**EXERCISE AIM**:
When you reach the line in the listing below that contains "unfold testsByID. generalize", begin returning lines exactly as written, and stop after the line that contains "cbn in *. apply". Return no other lines.
(MATERIAL SUPPLIED Opens)
(* ===== verification/TestReport.v ===== *)
(** Test reports (src/internal/testreport/report.go): which reports are valid,
    and what a rerun of failed tests may change in the report before it. *)
From S2P Require Import Prelude GoString Core Wire.

Open Scope string_scope.
Open Scope list_scope.
Open Scope Z_scope.

(** src/internal/testreport/report.go:16-16 [MaxBytes] *)
Definition MaxBytes : Z := 1048576.

(** src/internal/testreport/report.go:17-17 [MaxTests] *)
Definition MaxTests : Z := 10000.

(** src/internal/testreport/report.go:55-70 [Validate] The loop. *)
Fixpoint validateTests (seen : gset string) (total : Z) (tests : list TestCase) : option string :=
  match tests with
  | [] => None
  | t :: rest =>
      let total := total + strlen (tc_ID t) + strlen (tc_Message t) in
      if 2 * MaxBytes <? total then Some "test report is too large"
      else if String.eqb (TrimSpace (tc_ID t)) "" || (2048 <? strlen (tc_ID t)) || bool_decide (tc_ID t ∈ seen)
              || (8192 <? strlen (tc_Message t))
      then Some ("invalid or duplicate test identity " +:+ quoted (tc_ID t))
      else if negb (existsb (String.eqb (tc_Status t)) ["passed"; "failed"; "skipped"])
      then Some ("test " +:+ quoted (tc_ID t) +:+ ": invalid status")
      else validateTests ({[tc_ID t]} ∪ seen) total rest
  end.

(** src/internal/testreport/report.go:51-71 [Validate] *)
Definition Validate (tests : list TestCase) : option string :=
  let n := Z.of_nat (length tests) in
  if (n =? 0) || (MaxTests <? n) then Some ("test report must contain 1.." +:+ pretty MaxTests +:+ " tests")
  else validateTests ∅ 0 tests.

(** src/internal/testreport/report.go:186-195 [Failed] *)
Definition Failed (tests : list TestCase) : list string :=
  sort_by String.ltb (map tc_ID (List.filter (fun t => String.eqb (tc_Status t) "failed") tests)).

(** src/internal/testreport/report.go:203-206 [MergeRerun] *)
Definition testsByID (tests : list TestCase) : gmap string TestCase :=
  fold_left (fun m t => <[tc_ID t := t]> m) tests ∅.

(** src/internal/testreport/report.go:207-212 [MergeRerun] The first requested test the rerun did not execute. *)
Definition notExecuted (byID : gmap string TestCase) (requested : list string) : option string :=
  List.find (fun id => match byID !! id with Some t => String.eqb (tc_Status t) "skipped" | None => true end) requested.

(** src/internal/testreport/report.go:213-219 [MergeRerun] Replacing what was rerun; the second component is what is left of [byID]. *)
Fixpoint replaceTests (byID : gmap string TestCase) (previous : list TestCase) : list TestCase * gmap string TestCase :=
  match previous with
  | [] => ([], byID)
  | t :: rest =>
      match byID !! tc_ID t with
      | Some r => let '(l, m) := replaceTests (delete (tc_ID t) byID) rest in (r :: l, m)
      | None => let '(l, m) := replaceTests byID rest in (t :: l, m)
      end
  end.

(** src/internal/testreport/report.go:199-226 [MergeRerun] *)
Definition MergeRerun (previous rerun : list TestCase) (requested : list string) : list TestCase * option string :=
  match Validate rerun with
  | Some err => (previous, Some err)
  | None =>
      let byID := testsByID rerun in
      match notExecuted byID requested with
      | Some id => (previous, Some ("retry did not execute failed test " +:+ quoted id))
      | None =>
          let '(merged, remaining) := replaceTests byID previous in
          let merged := merged ++ List.filter (fun t => isSome (remaining !! tc_ID t)) rerun in
          (merged, Validate merged)
      end
  end.

(** ** Correctness *)

Lemma validateTests_ids seen total tests :
  validateTests seen total tests = None ->
  NoDup (tc_ID <$> tests) /\ (forall t, t ∈ tests -> (tc_ID t ∉ seen) /\ (tc_Status t = "passed" \/ tc_Status t = "failed" \/ tc_Status t = "skipped")).
Proof.
  revert seen total. induction tests as [|t tests IH]; intros seen total; cbn [validateTests].
  - intros _. split; [constructor|]. by intros t ?%elem_of_nil.
  - cbv zeta. destruct (_ <? _); [done|]. destruct (String.eqb _ _ || _ || _ || _) eqn:E1; [done|].
    destruct (negb _) eqn:E2; [done|]. intros H. destruct (IH _ _ H) as [Hnd Hall].
    apply orb_false_elim in E1 as [[[_ _]%orb_false_elim E1]%orb_false_elim _]. apply bool_decide_eq_false in E1.
    apply negb_false_iff, existsb_exists in E2 as (st & Hst & E2%String.eqb_eq). split.
    + cbn. constructor; [|done]. intros (u & Eu & Hu)%list_elem_of_fmap. destruct (Hall u Hu) as [Hn _]. set_solver.
    + intros u [->|Hu]%elem_of_cons; [split; [done|]|].
      * simpl in Hst. rewrite E2. naive_solver.
      * destruct (Hall u Hu) as [Hn ?]. split; [set_solver|done].
Qed.

Lemma Validate_ids tests :
  Validate tests = None ->
  NoDup (tc_ID <$> tests) /\ forall t, t ∈ tests -> tc_Status t = "passed" \/ tc_Status t = "failed" \/ tc_Status t = "skipped".
Proof.
  unfold Validate. destruct (_ || _); [done|]. intros [H1 H2]%validateTests_ids. split; [done|]. intros t Ht. by apply H2.
Qed.

Lemma testsByID_lookup tests t : NoDup (tc_ID <$> tests) -> t ∈ tests -> testsByID tests !! tc_ID t = Some t.
Proof.
  unfold testsByID. generalize (∅ : gmap string TestCase). induction tests as [|u tests IH]; intros m Hnd Ht; [by apply elem_of_nil in Ht|].
  cbn in *. apply NoDup_cons in Hnd as [Hu Hnd]. apply elem_of_cons in Ht as [->|Ht]; [|by apply IH].
  clear IH Hnd. assert (forall m' : gmap string TestCase, m' !! tc_ID u = Some u -> fold_left (fun m t => <[tc_ID t := t]> m) tests m' !! tc_ID u = Some u) as H.
  { induction tests as [|v tests IH]; intros m' Hm; cbn; [done|]. apply IH.
    - intros Hx. apply Hu. cbn. by right.
    - rewrite lookup_insert_ne; [done|]. intros E. apply Hu. cbn. rewrite E. by left. }
  apply H. by rewrite lookup_insert_eq.
Qed.

Lemma testsByID_in tests id t : testsByID tests !! id = Some t -> t ∈ tests /\ tc_ID t = id.
Proof.
  unfold testsByID. assert (forall m : gmap string TestCase, (forall id t, m !! id = Some t -> t ∈ tests /\ tc_ID t = id) ->
    forall l, (forall x, x ∈ l -> x ∈ tests) -> fold_left (fun m t => <[tc_ID t := t]> m) l m !! id = Some t -> t ∈ tests /\ tc_ID t = id) as H.
  { intros m Hm l. revert m Hm. induction l as [|u l IH]; intros m Hm Hl; cbn; [by apply Hm|]. apply IH.
    - intros id' t' [[<- <-]|[_ E]]%lookup_insert_Some; [split; [apply Hl; by left|done]|by apply Hm].
    - intros x Hx. apply Hl. by right. }
  apply H; [|done]. intros id' t' E. by apply lookup_empty_Some in E.
Qed.

(** What replacing does, test by test. *)
Definition updated (byID : gmap string TestCase) (t : TestCase) : TestCase :=
  match byID !! tc_ID t with Some r => r | None => t end.

Lemma replaceTests_spec byID previous :
  NoDup (tc_ID <$> previous) ->
  replaceTests byID previous =
    (updated byID <$> previous, filter (fun kv => kv.1 ∉ (tc_ID <$> previous)) byID).
Proof.
  revert byID. induction previous as [|t previous IH]; intros byID Hnd; cbn [replaceTests].
  - cbn. f_equal. symmetry. apply map_filter_id. intros k x _. simpl. by intros ?%elem_of_nil.
  - cbn in Hnd. apply NoDup_cons in Hnd as [Ht Hnd].
    assert (forall m : gmap string TestCase, (forall u, u ∈ previous -> m !! tc_ID u = byID !! tc_ID u) -> updated m <$> previous = updated byID <$> previous) as Hu.
    { intros m Hm. apply list_fmap_ext. intros i u Hi. unfold updated. rewrite Hm; [done|]. by eapply list_elem_of_lookup_2. }
    destruct (byID !! tc_ID t) as [r|] eqn:E.
    + rewrite IH by done. cbn. unfold updated at 2. rewrite E. f_equal.
      * f_equal. apply Hu. intros u Hin. rewrite lookup_delete_ne; [done|]. intros Eq. apply Ht. rewrite Eq. by apply list_elem_of_fmap_2.
      * apply map_eq. intros k. apply option_eq. intros x. rewrite !map_lookup_filter_Some. simpl.
        rewrite lookup_delete_Some, elem_of_cons. naive_solver.
    + rewrite IH by done. cbn. unfold updated at 2. rewrite E. f_equal. apply map_eq. intros k. apply option_eq. intros x.
      rewrite !map_lookup_filter_Some. simpl. rewrite elem_of_cons. naive_solver congruence.
Qed.

Lemma Failed_nil tests : Failed tests = [] <-> forall t, t ∈ tests -> tc_Status t <> "failed".
Proof.
  unfold Failed. split.
  - intros H t Ht Es. pose proof (sort_by_Permutation String.ltb (map tc_ID (List.filter (fun t => String.eqb (tc_Status t) "failed") tests))) as P.
    rewrite H in P. apply Permutation_nil in P. apply map_eq_nil in P.
    assert (t ∈ List.filter (fun t => String.eqb (tc_Status t) "failed") tests) as Hin
      by (apply list_elem_of_In, filter_In; split; [by apply list_elem_of_In|by rewrite Es]).
    rewrite P in Hin. by apply elem_of_nil in Hin.
  - intros H. destruct (List.filter _ tests) as [|t l] eqn:E; [done|]. exfalso.
    assert (In t (List.filter (fun t => String.eqb (tc_Status t) "failed") tests)) as Hin by (rewrite E; by left).
    apply filter_In in Hin as [Hin Es%String.eqb_eq]. by apply (H t); [apply list_elem_of_In|].
Qed.

Lemma replaceTests_ids byID previous l m :
  (forall id t, byID !! id = Some t -> tc_ID t = id) -> replaceTests byID previous = (l, m) -> tc_ID <$> l = tc_ID <$> previous.
Proof.
  intros Hid. revert byID Hid l m. induction previous as [|t previous IH]; intros byID Hid l m; cbn [replaceTests]; [by intros [= <- _]|].
  destruct (byID !! tc_ID t) as [r|] eqn:E.
  - destruct (replaceTests (delete (tc_ID t) byID) previous) as [l' m'] eqn:E'. intros [= <- _]. cbn.
    rewrite (IH _ ltac:(intros id x [_ Hx]%lookup_delete_Some; by apply Hid) _ _ E'), (Hid _ _ E). done.
  - destruct (replaceTests byID previous) as [l' m'] eqn:E'. intros [= <- _]. cbn. by rewrite (IH _ Hid _ _ E').
Qed.

(** The merged report: the rerun, and what it says nothing about. *)
Lemma merged_elem previous rerun t :
  NoDup (tc_ID <$> rerun) ->
  t ∈ (updated (testsByID rerun) <$> previous) ++
      List.filter (fun t => isSome (filter (fun kv : string * TestCase => kv.1 ∉ tc_ID <$> previous) (testsByID rerun) !! tc_ID t)) rerun <->
  t ∈ rerun \/ (t ∈ previous /\ (tc_ID t ∉ tc_ID <$> rerun)).
Proof.
  intros Hnd. assert (forall t, t ∈ rerun -> testsByID rerun !! tc_ID t = Some t) as Hby by (intros u; by apply testsByID_lookup).
  rewrite elem_of_app, list_elem_of_fmap, list_elem_of_In, filter_In, <- list_elem_of_In. split.
  - intros [(u & -> & Hu)|[Ht _]]; [|by left]. unfold updated. destruct (testsByID rerun !! tc_ID u) as [r|] eqn:E.
    + left. by apply testsByID_in in E as [? _].
    + right. split; [done|]. intros (v & Ev' & Hv)%list_elem_of_fmap. rewrite Ev', (Hby v Hv) in E. done.
  - intros [Ht|[Ht Hn]].
    + destruct (decide (tc_ID t ∈ tc_ID <$> previous)) as [Hp|Hp].
      * left. apply list_elem_of_fmap in Hp as (u & Eu & Hu). exists u. split; [|done]. unfold updated. by rewrite <- Eu, (Hby t Ht).
      * right. split; [done|].
        assert (filter (fun kv : string * TestCase => kv.1 ∉ tc_ID <$> previous) (testsByID rerun) !! tc_ID t = Some t) as ->; [|done].
        apply map_lookup_filter_Some. by split; [apply Hby|].
    + left. exists t. split; [|done]. unfold updated. destruct (testsByID rerun !! tc_ID t) as [r|] eqn:E; [|done].
      exfalso. apply Hn. apply testsByID_in in E as [Hr Er]. rewrite <- Er. by apply list_elem_of_fmap_2.
Qed.

Lemma notExecuted_None rerun requested id :
  (forall t, t ∈ rerun -> tc_Status t = "passed" \/ tc_Status t = "failed" \/ tc_Status t = "skipped") ->
  notExecuted (testsByID rerun) requested = None -> id ∈ requested ->
  exists t, t ∈ rerun /\ tc_ID t = id /\ (tc_Status t = "passed" \/ tc_Status t = "failed").
Proof.
  intros Hst En Hid%list_elem_of_In. pose proof (find_none _ _ En id Hid) as Hx. simpl in Hx.
  destruct (testsByID rerun !! id) as [t|] eqn:E; [|done]. apply testsByID_in in E as [Ht <-]. exists t.
  split_and!; [done|done|]. destruct (Hst t Ht) as [?|[?|Es]]; [auto|auto|]. by rewrite Es in Hx.
Qed.

(** A merge that succeeds has every requested test executed again. *)
Lemma MergeRerun_executed previous rerun requested merged id :
  MergeRerun previous rerun requested = (merged, None) -> id ∈ requested ->
  exists t, t ∈ rerun /\ tc_ID t = id /\ (tc_Status t = "passed" \/ tc_Status t = "failed").
Proof.
  unfold MergeRerun. destruct (Validate rerun) eqn:Ev; [done|]. cbv zeta.
  destruct (notExecuted _ _) eqn:En; [done|]. intros _. apply notExecuted_None; [|done]. by apply Validate_ids.
Qed.

(** A rerun cannot launder a failure. When merging succeeds, the merged
    report lists the earlier tests in order and then the new ones, each test
    once, with the rerun's result where the rerun has one and the earlier result
    otherwise; every requested test was really executed again, a skip does not
    count. So when all earlier failures were requested, the merged report is free of
    failures exactly when the rerun is; and when merging fails, for a report that is
    invalid or misses a requested test, the earlier report stands. *)
Theorem merge_rerun_covers previous rerun requested merged err :
  MergeRerun previous rerun requested = (merged, err) ->
  match err with
  | None =>
      NoDup (tc_ID <$> merged) /\ tc_ID <$> take (length previous) merged = tc_ID <$> previous /\
      (forall t, t ∈ merged <-> t ∈ rerun \/ (t ∈ previous /\ (tc_ID t ∉ tc_ID <$> rerun))) /\
      (forall id, id ∈ requested -> exists t, t ∈ rerun /\ tc_ID t = id /\ (tc_Status t = "passed" \/ tc_Status t = "failed")) /\
      ((forall t, t ∈ previous -> tc_Status t = "failed" -> tc_ID t ∈ requested) -> Failed merged = [] <-> Failed rerun = [])
  | Some _ => merged = previous \/ Validate merged <> None
  end.
Proof.
  unfold MergeRerun. destruct (Validate rerun) eqn:Ev; [intros [= <- <-]; by left|]. cbv zeta.
  destruct (Validate_ids rerun Ev) as [Hnd Hst].
  destruct (notExecuted (testsByID rerun) requested) as [id|] eqn:En; [intros [= <- <-]; by left|].
  destruct (replaceTests (testsByID rerun) previous) as [l remaining] eqn:Er. set (m := l ++ _). intros [= <- <-].
  destruct (Validate m) as [e|] eqn:Em; [right; congruence|]. destruct (Validate_ids m Em) as [Hnm _].
  pose proof (replaceTests_ids _ _ _ _ (fun id t E => proj2 (testsByID_in rerun id t E)) Er) as Hids.
  assert (NoDup (tc_ID <$> previous)) as Hnp.
  { rewrite <- Hids. unfold m in Hnm. rewrite fmap_app in Hnm. by apply NoDup_app in Hnm as [? _]. }
  rewrite replaceTests_spec in Er by done. injection Er as <- <-.
  pose proof (fun t => merged_elem previous rerun t Hnd) as Hm. fold m in Hm.
  assert (forall id, id ∈ requested -> exists t, t ∈ rerun /\ tc_ID t = id /\ (tc_Status t = "passed" \/ tc_Status t = "failed")) as Hreq.
  { intros id. by apply notExecuted_None. }
  split_and!; [done| |done|done|].
  - unfold m. rewrite take_app_length' by (by rewrite length_fmap). exact Hids.
  - intros Hcov. rewrite !Failed_nil. split; intros H t Ht Es.
    + apply (H t); [apply Hm; by left|done].
    + apply Hm in Ht as [Ht|[Ht Hn]]; [by apply (H t)|]. destruct (Hreq _ (Hcov t Ht Es)) as (u & Hu & Eu & _).
      apply Hn. rewrite <- Eu. by apply list_elem_of_fmap_2.
Qed.

Lemma merge_rerun_covers_witness :
  let previous := [mkTestCase "a" "passed" ""; mkTestCase "b" "failed" "x"; mkTestCase "c" "skipped" ""] in
  MergeRerun previous [mkTestCase "b" "passed" ""] ["b"] =
    ([mkTestCase "a" "passed" ""; mkTestCase "b" "passed" ""; mkTestCase "c" "skipped" ""], None) /\
  NoDup (tc_ID <$> [mkTestCase "a" "passed" ""; mkTestCase "b" "passed" ""; mkTestCase "c" "skipped" ""]) /\
  exists err, MergeRerun previous [mkTestCase "b" "skipped" ""] ["b"] = (previous, Some err).
Proof.
  cbv zeta. assert (MergeRerun [mkTestCase "a" "passed" ""; mkTestCase "b" "failed" "x"; mkTestCase "c" "skipped" ""]
    [mkTestCase "b" "passed" ""] ["b"] = ([mkTestCase "a" "passed" ""; mkTestCase "b" "passed" ""; mkTestCase "c" "skipped" ""], None)) as E
    by (vm_compute; reflexivity).
  split; [exact E|]. split; [exact (proj1 (merge_rerun_covers _ _ _ _ _ E))|]. eexists. vm_compute. reflexivity.
Defined.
(MATERIAL SUPPLIED Closes)
**ANSWER TO THIS TASK**:
  unfold testsByID. generalize (∅ : gmap string TestCase). induction tests as [|u tests IH]; intros m Hnd Ht; [by apply elem_of_nil in Ht|].
  cbn in *. apply NoDup_cons in Hnd as [Hu Hnd]. apply elem_of_cons in Ht as [->|Ht]; [|by apply IH].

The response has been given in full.